Two new witnesses testified on Thursday in day four of the trial for the death of Argentine football superstar Diego Maradona. It was the turn of neighbour Colin Campbell and first responder Juan Carlos Pinto, both of whom attended to Maradona when he died.
Campbell is a medical doctor who lives in the private neighbourhood where Maradona’s home care had been set up. He was called by the neighborhood security team when they were alerted that the former star needed attention.
“There had been no vital signs for a long time,” he said, describing the situation he found upon arriving. He saw nurse Dahiana Madrid practising cardiac massages and guard Julio Coria providing mouth-to-mouth resuscitation, with psychiatrist Agustina Cosachov watching the scene.
“His [body] temperature didn’t correlate with what they told me when I asked when he was last seen alive,” he said. Asked for how long he estimated Maradona had been deceased by the time he arrived, he said from “one to two hours.”
Campbell added there were no medical instruments, and that Maradona looked like he had been “bedridden for a long time” with “notable” inflation in the lower limbs.

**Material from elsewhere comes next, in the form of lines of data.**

(* ================================================================== *)
(** ** C3: the reference measurements *)

(** C3, as stated, fails: with the direct-bore embouchure ([ClarinetBody])
    on [Pipe(18, 3.5)] the embouchure location is about 510.6 mm at
    317.66 Hz and about 371.95 mm at 426.58 Hz, neither within 1% of the
    measured 499.0 mm and 361.5 mm; in exact arithmetic and in binary64. *)
Lemma C3_direct_bore_counterexample :
  (exists v : R,
      (c <- ClarinetBody_init water_pipe_R 317.66 ;; emb_loc c)%py = Ok v
      /\ ~ within v 499 0.01)
  /\ (exists v : R,
      (c <- ClarinetBody_init water_pipe_R 426.58 ;; emb_loc c)%py = Ok v
      /\ ~ within v 361.5 0.01)
  /\ (exists v : float,
      (c <- ClarinetBody_init water_pipe_float 317.66%float ;; emb_loc c)%py = Ok v
      /\ v = 510.60743197129005%float
      /\ within_float v 499%float 0.01%float = false)
  /\ (exists v : float,
      (c <- ClarinetBody_init water_pipe_float 426.58%float ;; emb_loc c)%py = Ok v
      /\ v = 371.95301448731777%float
      /\ within_float v 361.5%float 0.01%float = false).
Proof.
  repeat split.
  - eexists. split.
    + apply ClarinetBody_emb_loc_R; cbn; lra.
    + unfold within, water_pipe_R, SOUND_VEL. cbn [diam thick].
      replace (18 / 18) with 1 by lra.
      change (345 * 10 ^ 3)%Z with 345000%Z.
      intros Hw. rewrite (Rabs_pos_eq 499) in Hw by lra.
      match type of Hw with Rabs ?x <= _ => pose proof (Rle_abs x) end. lra.
  - eexists. split.
    + apply ClarinetBody_emb_loc_R; cbn; lra.
    + unfold within, water_pipe_R, SOUND_VEL. cbn [diam thick].
      replace (18 / 18) with 1 by lra.
      change (345 * 10 ^ 3)%Z with 345000%Z.
      intros Hw. rewrite (Rabs_pos_eq 361.5) in Hw by lra.
      match type of Hw with Rabs ?x <= _ => pose proof (Rle_abs x) end. lra.
  - eexists. repeat split; vm_compute; reflexivity.
  - eexists. repeat split; vm_compute; reflexivity.
Qed.

(** C3, amended: on [Pipe(18, 3.5)] with the lip-covered embouchure of size
    9.5 ([QuenaBody], which is what [test_quena_body_emb_pos] builds) the
    embouchure location is within 1% of 499.0 mm at 317.66 Hz and within 1%
    of 361.5 mm at 426.58 Hz; in exact arithmetic and in binary64. *)
Theorem C3_lip_covered_measurements :
  (exists v : R,
      (b <- QuenaBody_init water_pipe_R 317.66 9.5 ;; emb_loc b)%py = Ok v
      /\ within v 499 0.01)
  /\ (exists v : R,
      (b <- QuenaBody_init water_pipe_R 426.58 9.5 ;; emb_loc b)%py = Ok v
      /\ within v 361.5 0.01)
  /\ (exists v : float,
      (b <- QuenaBody_init water_pipe_float 317.66%float 9.5%float ;; emb_loc b)%py
      = Ok v
      /\ v = 500.60841860363615%float
      /\ within_float v 499%float 0.01%float = true)
  /\ (exists v : float,
      (b <- QuenaBody_init water_pipe_float 426.58%float 9.5%float ;; emb_loc b)%py
      = Ok v
      /\ v = 361.95400111966387%float
      /\ within_float v 361.5%float 0.01%float = true).
Proof.
  pose proof lips_k_bounds as Hk.
  pose proof water_quena_emb_adj_bounds as Ha.
  repeat split.
  - eexists. split.
    + rewrite QuenaBody_init_R. cbn [bind].
      apply QuenaBody_emb_loc_R; cbn; lra.
    + unfold within, water_pipe_R, SOUND_VEL. cbn [diam thick pipe quena_super emb_diam freq].
      change (345 * 10 ^ 3)%Z with 345000%Z.
      rewrite (Rabs_pos_eq 499) by lra. apply Rabs_le. lra.
  - eexists. split.
    + rewrite QuenaBody_init_R. cbn [bind].
      apply QuenaBody_emb_loc_R; cbn; lra.
    + unfold within, water_pipe_R, SOUND_VEL. cbn [diam thick pipe quena_super emb_diam freq].
      change (345 * 10 ^ 3)%Z with 345000%Z.
      rewrite (Rabs_pos_eq 361.5) by lra. apply Rabs_le. lra.
  - eexists. repeat split; vm_compute; reflexivity.
  - eexists. repeat split; vm_compute; reflexivity.
Qed.

(* ================================================================== *)
(** ** C8: the theoric length and the frequencies *)

Lemma theoric_length_R_zero (vp : VibratingPipe) :
  freq vp = 0 -> theoric_length vp = Raise ZeroDivisionError.
Proof.
  intros Hf. unfold theoric_length. py_unfold.
  rewrite ndiv_R_zero by assumption. reflexivity.
Qed.

Lemma theoric_hole_pos_R (q : Quena) (n : nat) (f : R) :
  nth_error (holes_freqs q) n = Some f ->
  theoric_hole_pos q n
  = if Reqb f 0 then Raise ZeroDivisionError else Ok (IZR SOUND_VEL / f / 2).
Proof.
  intros Hn. unfold theoric_hole_pos, getitem. rewrite Hn. py_unfold.
  destruct (Reqb f 0) eqn:Hf.
  - apply Reqb_true_iff in Hf. rewrite ndiv_R_zero by assumption. reflexivity.
  - apply Reqb_false_iff in Hf. py_div. py_div. reflexivity.
Qed.

(** C8, as stated, fails: a negative target frequency, and a negative hole
    frequency, are not reported; the theoric length and the theoric hole
    position are returned, negative.  In exact arithmetic and in binary64. *)
Lemma C8_negative_frequency_counterexample :
  theoric_length (mkVibratingPipe water_pipe_R 18 (-440)) = Ok (- (345000 / 880))
  /\ theoric_length (mkVibratingPipe water_pipe_float 18%float (-440)%float)
     = Ok (-392.04545454545456)%float
  /\ (q <- Quena_init water_pipe_float 392%float [(-440)%float] 9.5%float None None ;;
      theoric_hole_pos q 0)%py
     = Ok (-392.04545454545456)%float.
Proof.
  split; [| split].
  - rewrite theoric_length_R by (cbn; lra). unfold SOUND_VEL. cbn [freq].
    change (345 * 10 ^ 3)%Z with 345000%Z. f_equal. lra.
  - vm_compute. reflexivity.
  - vm_compute. reflexivity.
Qed.

(** C8, amended: the theoric length is SOUND_VEL / (2 * freq) for every
    frequency other than zero, negative ones included, and the division by
    a zero frequency raises [ZeroDivisionError]; the same holds of the theoric
    position of a hole and its frequency.  No other frequency is refused. *)
Theorem C8_theoric_length (vp : VibratingPipe) (q : Quena) (n : nat) (f : R) :
  (freq vp <> 0 -> theoric_length vp = Ok (IZR SOUND_VEL / (2 * freq vp)))
  /\ (freq vp = 0 -> theoric_length vp = Raise ZeroDivisionError)
  /\ (nth_error (holes_freqs q) n = Some f ->
      (f <> 0 -> theoric_hole_pos q n = Ok (IZR SOUND_VEL / (2 * f)))
      /\ (f = 0 -> theoric_hole_pos q n = Raise ZeroDivisionError)).
Proof.
  split; [| split].
  - intros Hf. rewrite theoric_length_R by assumption. f_equal. field. assumption.
  - apply theoric_length_R_zero.
  - intros Hn. rewrite (theoric_hole_pos_R q n f Hn). split; intros Hf.
    + apply Reqb_false_iff in Hf as Hb. rewrite Hb. f_equal. field. assumption.
    + apply Reqb_true_iff in Hf. rewrite Hf. reflexivity.
Qed.

(** At 440 Hz, at 0 Hz, and for a hole of frequency 0. *)
Lemma C8_theoric_length_witness :
  theoric_length (mkVibratingPipe water_pipe_R 18 440) = Ok (IZR SOUND_VEL / (2 * 440))
  /\ theoric_length (mkVibratingPipe water_pipe_R 18 0) = Raise ZeroDivisionError
  /\ theoric_hole_pos
       (mkQuena (mkQuenaBody (mkVibratingPipe water_pipe_R 18 392)) false [440; 0] [5; 5])
       1 = Raise ZeroDivisionError.
Proof.
  pose proof (C8_theoric_length (mkVibratingPipe water_pipe_R 18 440)
                (mkQuena (mkQuenaBody (mkVibratingPipe water_pipe_R 18 392)) false
                   [440; 0] [5; 5]) 1 0) as [H1 _].
  pose proof (C8_theoric_length (mkVibratingPipe water_pipe_R 18 0)
                (mkQuena (mkQuenaBody (mkVibratingPipe water_pipe_R 18 392)) false
                   [440; 0] [5; 5]) 1 0) as [_ [H2 H3]].
  split; [| split].
  - apply H1. cbn. lra.
  - apply H2. reflexivity.
  - apply H3; reflexivity.
Defined.

(* ================================================================== *)
(** ** C5: the lip-covered embouchure *)

Lemma Quena_init_body (p : Pipe) (f : R) (hf : list R) (s : R)
    (hd : option diams_arg) (rg : option bool) (q : Quena) :
  Quena_init p f hf s hd rg = Ok q ->
  body q = mkQuenaBody (mkVibratingPipe p (s * lips_k) f).
Proof.
  unfold Quena_init. rewrite QuenaBody_init_R.
  destruct (match hd with Some a => a | None => Scalar (of_int 5) end) as [d | l];
    cbn [bind iterable as_sequence as_number].
  - intros Hq. injection Hq as <-. reflexivity.
  - destruct (negb (length l =? length hf)%nat); cbn [bind]; [discriminate |].
    intros Hq. injection Hq as <-. reflexivity.
Qed.

(** C5: a [QuenaBody] built from the embouchure size [s] has the embouchure
    diameter [s * sqrt (1 + PI/4)]; for [s] other than zero its embouchure
    correction is the base correction
    [(diam/emb_diam)^2 * (diam/2 + thick + 0.307 * emb_diam)]
    times [1 - 0.15] (for [s = 0] the base correction divides by zero).
    The same holds of a [Quena], which inherits both. *)
Theorem C5_lip_covered_emb_adj (p : Pipe) (f s : R) :
  (exists b : QuenaBody,
      QuenaBody_init p f s = Ok b
      /\ pipe (quena_super b) = p
      /\ emb_diam (quena_super b) = s * sqrt (1 + PI / 4)
      /\ (s <> 0 ->
          exists base : R,
            VibratingPipe_emb_adj (quena_super b) = Ok base
            /\ base = (diam p / emb_diam (quena_super b)) ^ 2
                      * (diam p / 2 + thick p + 0.307 * emb_diam (quena_super b))
            /\ emb_adj b = Ok (base * (1 - 0.15)))
      /\ (s = 0 -> emb_adj b = Raise ZeroDivisionError))
  /\ (forall hf hd rg (q : Quena),
      Quena_init p f hf s hd rg = Ok q ->
      emb_diam (vibrating q) = s * sqrt (1 + PI / 4)
      /\ (s <> 0 ->
          emb_adj q
          = Ok ((diam p / emb_diam (vibrating q)) ^ 2
                * (diam p / 2 + thick p + 0.307 * emb_diam (vibrating q))
                * (1 - 0.15)))).
Proof.
  pose proof lips_k_pos as Hk.
  split.
  - eexists. split; [apply QuenaBody_init_R |]. cbn [quena_super pipe emb_diam].
    split; [reflexivity |]. split; [reflexivity |]. split.
    + intros Hs.
      assert (He : s * lips_k <> 0)
        by (apply Rmult_integral_contrapositive_currified; lra).
      eexists. split; [| split].
      * apply VibratingPipe_emb_adj_R. exact He.
      * reflexivity.
      * cbn [emb_adj QuenaBody_Instrument]. apply QuenaBody_emb_adj_R. exact He.
    + intros ->. cbn [emb_adj QuenaBody_Instrument]. unfold QuenaBody_emb_adj.
      rewrite VibratingPipe_emb_adj_R_zero by (cbn; ring). reflexivity.
  - intros hf hd rg q Hq. apply Quena_init_body in Hq.
    unfold vibrating. cbn [emb_adj Quena_Instrument]. rewrite Hq.
    cbn [quena_super emb_diam]. split; [reflexivity |]. intros Hs.
    assert (He : s * lips_k <> 0) by (apply Rmult_integral_contrapositive_currified; lra).
    rewrite QuenaBody_emb_adj_R by exact He. reflexivity.
Qed.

He also highlighted the state of hygiene of the house, claiming there was “none of the basic cleaning [items] required to attend to a person who had just been through surgery.”
First responder Pinto, the doctor who signed Maradona’s death certificate at 1:15 p.m., said that the patient “already showed signs of death” by the time he arrived. He used the defibrillator at the behest of the family, who “couldn’t accept he had passed.”
“We spent about 15 minutes more doing resuscitation, but there was no electric activity and the patient was showing death signs,” he said. “I told [Maradona’s ex-wife] Claudia Villafañe that he had died, but she said he wasn’t, and that they had to take him to a hospital.”
He explained that he found no medical equipment in the room and that Maradona “had been dead for at least two hours.” He added that the body was already showing typical post mortem signs life stifness.
“The time I signed in the certificate is the time I confirmed that the patient was dead, not the time he died.”
The doctors testimonies are particularly damning for the seven defendants, who claimed Maradona woke up, had breakfast and was found dead shortly later, claiming that the heart attack came without any warning signs.
The trial will continue next Tuesday, where more witnesses are set to testify.